Simon Tertychny. El querido diario del bien-ubicado caballero

1.
The first day off the plane,
I tender-stepped, like on a minefield, 
barely disguised by the three bags that grand-totaled my life.

I wore a red shirt
as an invite to all fates to strike 
down and in. Not so as yet. So fast.
Got into bed, lazy as if,
nitpicking my untying bellybutton 
for traveler's dust. Hello Rio, mean to say, 
hello, dear Sant Iago. Let it all go. Begone,
the yesterday-old past.

Among the items taken
one passport (blue), illicitly obtained,
one pair of barely stained, pair? There is but one.
Five books of poetry, three others,
some photos from the night before my boarding.
Everyone smiles, though the bird still does not fly. 
It flees. Floats upstream. Then so lonely.

Why go? One can be that 
anywhere, and I have much perfected 
the sly art of a creased eye, a face unoccupied by an expression
rounding off the direct legs. 

First notice to creator,
air is kerosene sweet, birds not too loud, very little feces
on the streets bearing the names of Providencia and Passy,
its street sign, one most accosted by the English speaking travelers,
and Los Leones? There are no lions in these staring mountains.

By now I have wandered by myself
around Amstel, Hudson, Neva, Thames, muck-Moscow-river,
Vltava, Seine, Arno and Tevere, 
and everyplace I thought of millstones, 
and crossed the riversтАЩ bridges and walked on, 

a loner in Barcelona, Athens, Brindisi and Salamanca,
Milan or Cordoba, and every other dry and watered-down town
a traveler with his khaki sack traversed, and now, two Santiagos. 
This one divided by Mapocho river, some two feet of water.

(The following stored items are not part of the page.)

Lemma probe_local_joined state : probe_local = Ok state → loosely (graph_of state).
Proof.
  unfold probe_local. destruct probe_runtime as [[[[state0 es] ss] ms]|] eqn:Hb; [|done].
  cbv beta iota.
  apply probe_runtime_known in Hb as (Hj & Hk & Hu & Hs).
  set (asked := devices_with "linux_raid_member" ss).
  pose proof (or_failure_answer "mdraid" (MdraidEntry.mk [] []) (probe_mdraid (endpoints_named "md" es) asked)
    state0 (λ topology, ∀ m, m ∈ topology.(MdraidEntry.members) → m.(MdraidMemberEntry.device) ∈ asked))
    as Hm.
  take_answer state1 mdraid Hs1. simpl in Hm.
  take_answer state2 lvm Hs2.
  assert (loosely (enrich_mdraid mdraid (graph_of state2)).1) as Hg.
  { apply mdraid_joined; [|rewrite Hs2, Hs1; by apply joined_joined_but]. intros m to role Hin. rewrite Hs2, Hs1.
    apply Hm in Hin; [|by intros ? ?%elem_of_nil|intros a Ha; intros; by eapply mdraid_asked].
    unfold asked, devices_with in Hin.
    apply list_elem_of_fmap in Hin as (s & -> & [Hin Ht%bool_decide_eq_true]%list_elem_of_In%filter_In).
    destruct (decide (Exists (λ e, e.(UdevBlockEntry.devnode) = s.(BlkidEntry.device)) es)) as [He|He].
    - apply Exists_exists in He as (e & He & <-). left. by apply Hk.
    - right. exists es, ss, s, role. split_and!; try done; [by apply list_elem_of_In|].
      intros e He' Heq. apply He, Exists_exists. by exists e. }
  destruct (enrich_mdraid mdraid _) as [g diagnostics]. simpl in Hg. cbv zeta.
  match goal with |- context [enrich_lvm es ms lvm ?st] => pose proof (grow_lvm es ms lvm st) as Hlvm end.
  destruct (enrich_lvm es ms lvm _) as [state3 diagnostics']. simpl in Hlvm. intros [= <-].
  by apply (joined_but_grow _ _ _ _ Hlvm).
Qed.
Lemma assembled_failure called a records p e : p.(StateProvider.answer) = Err e →
  assembled called (a, records, called) → assembled (called ++ [p]) (a, records, called ++ [p]).
Proof.
  intros Hp [_ Hn Hc Hr Hd]. simpl in *.
  assert (contribution p = None) as Hcon by (unfold contribution; by rewrite Hp).
  assert (∀ id, reports (called ++ [p]) id = reports called id) as Hrep.
  { intros id. rewrite reports_snoc. unfold report. rewrite Hcon. apply app_nil_r. }
  split; simpl; unfold contested; try setoid_rewrite Hrep; try done.
  intros o. rewrite Hr. split.
  - intros (q & c & ? & ? & ?). exists q, c. set_solver.
  - intros (q & c & [?|Hq%list_elem_of_singleton]%elem_of_app & ? & ?); [naive_solver|]. congruence.
Qed.

Lemma assembled_responsibility providers called r acc : assembled called acc →
  assembled (called ++ sole providers r) (probe_responsibility providers acc r).
Proof.
  destruct acc as [[a records] called']. intros Ha. destruct (assembled_called _ _ Ha). simpl in *.
  unfold sole. destruct (adapters providers r) as [|p [|q l]].
  - rewrite app_nil_r. by apply assembled_diagnostic.
  - destruct (StateProvider.answer p) eqn:Hp; [by apply assembled_merge|].
    by apply assembled_diagnostic; eapply assembled_failure.
  - rewrite app_nil_r. by apply assembled_diagnostic.
Qed.

Lemma assemble_spec providers : assembled (consulted providers) (assemble providers).
Proof.
  unfold assemble, consulted.
  assert (∀ l called acc, assembled called acc →
    assembled (called ++ (l ≫= sole providers)) (foldl (probe_responsibility providers) acc l)) as Hfold.
  { induction l as [|r l IH]; intros called acc Ha; simpl; [by rewrite app_nil_r|].
    rewrite app_assoc. by apply IH, assembled_responsibility. }
  apply (Hfold _ []). split; simpl; try done.
  - intros id. split; [set_solver|]. intros (? & ? & ?%elem_of_nil & _). done.
  - set_solver.
  - intros id (? & ? & ?%elem_of_nil & _). done.
Qed.

Lemma probe_with_observations_spec providers state records :
  probe_with_observations providers = (state, records) →
  (∀ id, state.(CurrentState.graph).(NodeGraph.nodes) !! id = head (reports (consulted providers) id)) ∧
  (∀ o, o ∈ records ↔ ¬ contested (consulted providers) o.(LvmVgObservation.node) ∧
     ∃ p c, p ∈ consulted providers ∧ contribution p = Some c ∧ o ∈ c.(ProviderState.lvm_vgs)) ∧
  (∀ id, contested (consulted providers) id →
     ∃ d, d ∈ state.(CurrentState.diagnostics) ∧ mentions_conflict id d).
Proof.
  unfold probe_with_observations. pose proof (assemble_spec providers) as Ha.
  destruct (assemble providers) as [[a vgs] called]. intros [= <- <-].
  destruct Ha as [_ Hn Hc Hr Hd]. simpl in *. split_and!; [done| |done].
  intros o. rewrite list_elem_of_In, filter_In, <-list_elem_of_In, negb_true_iff, bool_decide_eq_false, Hr, Hc.
  naive_solver.
Qed.

(** C36: A node of the assembled state is what the first consulted provider that
    reports it says, and a capacity record is published exactly when a consulted
    provider measured it and no two of them disagree about its group. *)
Theorem assembled_state_spec providers state records :
  probe_with_observations providers = (state, records) →
  (∀ id, state.(CurrentState.graph).(NodeGraph.nodes) !! id = head (reports (consulted providers) id)) ∧
  (∀ o, o ∈ records ↔ ¬ contested (consulted providers) o.(LvmVgObservation.node) ∧
     ∃ p c, p ∈ consulted providers ∧ contribution p = Some c ∧ o ∈ c.(ProviderState.lvm_vgs)).
Proof. intros Hp. by apply probe_with_observations_spec in Hp as (? & ? & _). Qed.

(** ** Diagnostics *)

(** What the state must say about a responsibility. *)
Definition accounted providers (r : string) (diagnostics : list Diagnostic) : Prop :=
  match adapters providers r with
  | [p] => match p.(StateProvider.answer) with
           | Ok c => ∀ d, d ∈ c.(ProviderState.diagnostics) → d ∈ diagnostics
           | Err e => provider_failure p e ∈ diagnostics
           end
  | several => responsibility_conflict r several ∈ diagnostics
  end.

Lemma accounted_mono providers r l l' :
  (∀ d, d ∈ l → d ∈ l') → accounted providers r l → accounted providers r l'.
Proof.
  intros Hl. unfold accounted. destruct (adapters _ _) as [|p [|? ?]]; try apply Hl.
  destruct (StateProvider.answer p); [|apply Hl]. auto.
Qed.

Lemma probe_responsibility_accounts providers acc r :
  (∀ d, d ∈ diagnostics_of acc.1.1 → d ∈ diagnostics_of (probe_responsibility providers acc r).1.1) ∧
  accounted providers r (diagnostics_of (probe_responsibility providers acc r).1.1).
Proof.
  destruct acc as [[a records] called]. unfold probe_responsibility, accounted.
  destruct (adapters providers r) as [|p [|q l]]; try (simpl; set_solver).
  destruct (StateProvider.answer p) as [c|e]; [|simpl; set_solver].
  destruct (merge_provider_state_spec p.(StateProvider.id) c a) as (_ & _ & Hd & _). simpl. auto.
Qed.

Lemma assemble_accounts providers r : r ∈ responsibilities providers →
  accounted providers r (diagnostics_of (assemble providers).1.1).
Proof.
  unfold assemble. generalize (Assembly.mk empty_current_state ∅ ∅, [] : list LvmVgObservation, [] : list StateProvider).
  assert (∀ l acc, ∀ d, d ∈ diagnostics_of acc.1.1 →
    d ∈ diagnostics_of (foldl (probe_responsibility providers) acc l).1.1) as Hmono.
  { induction l as [|r' l IH]; intros acc d Hd; [done|]. by apply IH, probe_responsibility_accounts. }
  induction (responsibilities providers) as [|r' l IH]; intros acc; [by intros ?%elem_of_nil|].
  intros [->|Hin]%elem_of_cons; [|by apply IH]. simpl.
  eapply accounted_mono; [apply Hmono|]. apply probe_responsibility_accounts.
Qed.

(** Nothing is lost silently.  A node two consulted providers disagree about
    has an error diagnostic; a responsibility several providers claim has one
    and none of them is consulted; a failed provider has a diagnostic naming it;
    what a successful provider diagnosed is in the state. *)
Theorem assembly_diagnoses providers state records :
  probe_with_observations providers = (state, records) →
  (∀ id, contested (consulted providers) id →
     ∃ d, d ∈ state.(CurrentState.diagnostics) ∧ mentions_conflict id d) ∧
  (∀ p, p ∈ providers → let r := p.(StateProvider.responsibility) in
     (p ∈ consulted providers ∨ responsibility_conflict r (adapters providers r) ∈ state.(CurrentState.diagnostics)) ∧
     (p ∈ consulted providers → match p.(StateProvider.answer) with
        | Ok c => ∀ d, d ∈ c.(ProviderState.diagnostics) → d ∈ state.(CurrentState.diagnostics)
        | Err e => provider_failure p e ∈ state.(CurrentState.diagnostics)
        end)).
Proof.
  intros Hp. split; [by apply probe_with_observations_spec in Hp as (_ & _ & ?)|].
  intros p Hin. cbv zeta. set (r := p.(StateProvider.responsibility)).
  assert (accounted providers r state.(CurrentState.diagnostics)) as Hacc.
  { unfold probe_with_observations in Hp. pose proof (assemble_accounts providers r) as Ha.
    destruct (assemble providers) as [[a vgs] called]. simplify_eq. apply Ha.
    apply responsibilities_elem. by exists p. }
  assert (p ∈ adapters providers r) as Hpa by by apply adapters_elem.
  split.
  - rewrite consulted_elem. fold r. unfold accounted in Hacc.
    destruct (adapters providers r) as [|q [|? ?]]; [by apply elem_of_nil in Hpa| |by right].
    apply list_elem_of_singleton in Hpa as ->. by left.
  - intros [_ Ha]%consulted_elem. fold r in Ha. unfold accounted in Hacc. by rewrite Ha in Hacc.
Qed.

(** ** Joined graphs *)

Lemma grow_merge_node provider a entry :
  grow (λ _, False) a.(Assembly.state).(CurrentState.graph)
    (merge_node provider a entry).(Assembly.state).(CurrentState.graph).
Proof.
  destruct entry as [id n]. unfold merge_node. destruct (node _ id) eqn:Hid.
  - case_bool_decide; reflexivity.
  - pose proof (grow_upsert (λ _, False) id n a.(Assembly.state).(CurrentState.graph)) as Hg.
    rewrite upsert_observation_eq in Hg. unfold insert_new. unfold node in Hid. by rewrite Hid.
Qed.

Lemma merge_node_has provider a id n :
  has_node (merge_node provider a (id, n)).(Assembly.state).(CurrentState.graph) id.
Proof. unfold has_node. rewrite merge_node_lookup, decide_True by done. by destruct (_ !! id). Qed.

Lemma grow_merge_nodes provider l a :
  grow (λ _, False) a.(Assembly.state).(CurrentState.graph)
    (foldl (merge_node provider) a l).(Assembly.state).(CurrentState.graph) ∧
  ∀ e, e ∈ l → has_node (foldl (merge_node provider) a l).(Assembly.state).(CurrentState.graph) e.1.
Proof.
  revert a. induction l as [|[id n] l IH]; intros a; [by split; [|intros ? ?%elem_of_nil]|]. simpl.
  destruct (IH (merge_node provider a (id, n))) as [Hg Hk].
  split; [etrans; [apply grow_merge_node|exact Hg]|].
  intros e [->|?]%elem_of_cons; [|by apply Hk]. eapply has_node_grow; [exact Hg|]. apply merge_node_has.
Qed.

Lemma grow_merge_edges c g : joined c → (∀ id, has_node c id → has_node g id) →
  grow (λ _, False) g (merge_edges c g).
Proof.
  intros Hj Hn. unfold merge_edges. set (g1 := foldl _ g _).
  assert (grow (λ _, False) g g1) as Hg1.
  { apply grow_fold. intros g' [from to kind] Hd Hg'. apply (joined_dependency c) in Hd as [? ?]; [|done].
    apply grow_dependency; left; by eapply has_node_grow, Hn. }
  etrans; [exact Hg1|].
  apply grow_fold. intros g' [from to kind] Hr Hg'. apply (joined_relation c) in Hr as [? ?]; [|done].
  apply grow_relation; left; eapply has_node_grow, Hn; try done; by etrans.
Qed.

Lemma grow_merge provider c a : joined c.(ProviderState.graph) →
  grow (λ _, False) a.(Assembly.state).(CurrentState.graph)
    (merge_provider_state provider c a).(Assembly.state).(CurrentState.graph).
Proof.
  intros Hj. unfold merge_provider_state. cbv zeta.
  destruct (grow_merge_nodes provider (map_to_list c.(ProviderState.graph).(NodeGraph.nodes)) a) as [Hg Hk].
  cbn. rewrite merge_environment_graph. cbn. etrans; [exact Hg|]. apply grow_merge_edges; [done|].
  intros id [n Hid]. by apply (Hk (id, n)), elem_of_map_to_list.
Qed.

(** When every contribution is joined, so is the assembled graph, whatever
    the providers disagree about. *)
Theorem assembled_graph_joined providers :
  (∀ p c, p ∈ providers → contribution p = Some c → joined c.(ProviderState.graph)) →
  joined (probe_current providers).(CurrentState.graph).
Proof.
  intros Hall. unfold probe_current, probe_with_observations, assemble.
  assert (∀ l acc, joined acc.1.1.(Assembly.state).(CurrentState.graph) →
    joined (foldl (probe_responsibility providers) acc l).1.1.(Assembly.state).(CurrentState.graph)) as Hfold.
  { induction l as [|r l IH]; intros [[a records] called] Hj; [done|]. apply IH. unfold probe_responsibility.
    destruct (adapters providers r) as [|p [|? ?]] eqn:Ha; [done| |done].
    destruct (StateProvider.answer p) as [c|] eqn:Hc; [|done].
    eapply grow_joined, Hj. apply grow_merge. apply (Hall p).
    - apply (adapters_elem _ r). rewrite Ha. left.
    - unfold contribution. by rewrite Hc. }
  specialize (Hfold (responsibilities providers) (Assembly.mk empty_current_state ∅ ∅, [], []) joined_empty).
  by destruct (foldl _ _ _) as [[a records] called].
Qed.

I got up off the bed and went to look for la Moneda,
to check against the grain of documentary
memory, smuggled by drink.


2.
Moved to a residence, one run by Dona Eliana

La senora
did not want to take men 
into her boarding house:

they are dirty, loud, they drink,
and, besides, are likely to bring women
to her neat rooms, she explained while we discussed 
the rent.

I wanted to tell her about a couple of women 
I knew who are dirtier, louder and given to drink
more than any man of comparable dimensions,

but I restrained myself from saying things
about women whom I'd known, since from my knowing women
to bringing them into a neat room was one step
she was about sure to make.

Later in the evening I went out to explore,
once Dona explained the intricate system of keys,
locks and light switches that likely kept 
this house from being taken over by wilding
socialist mobs (that took their socialism too literally)
before all that was smothered down by General 
Augusto Pinochet Ugarte.

The name brings to me other word formations 
from childhood, Samoza's gangs and Pershing 
with his rockets.

I ventured out without a map,
or a sense of direction,
turned on Carnicero,
walked by a closed subway station
and ended up next to a social service office.

The service it provided seemed to be
the very space the building occupied - 
it was the coveted, white marble steps and
spaces stuck between the columns, where the clients
slept, played cards, and stared at people who
went about without a map.

I begged directions to a nearest bar
and was directed to a place that served
nothing but liter bottles of Escudo.
Along with one of these, a man appeared 
out of the Pantheon of social service, 
he carried a large sheet of paper
on which, inscribed in yellow marker lay 
some words to the effect that once, we (proud Chilenos) 
were sold on coca cola, and that now, (spelled, charmingly,
hohora) the same-faced evil 
was prepared to steal petroleum 
to sell it to the Iraqis, at raised prices.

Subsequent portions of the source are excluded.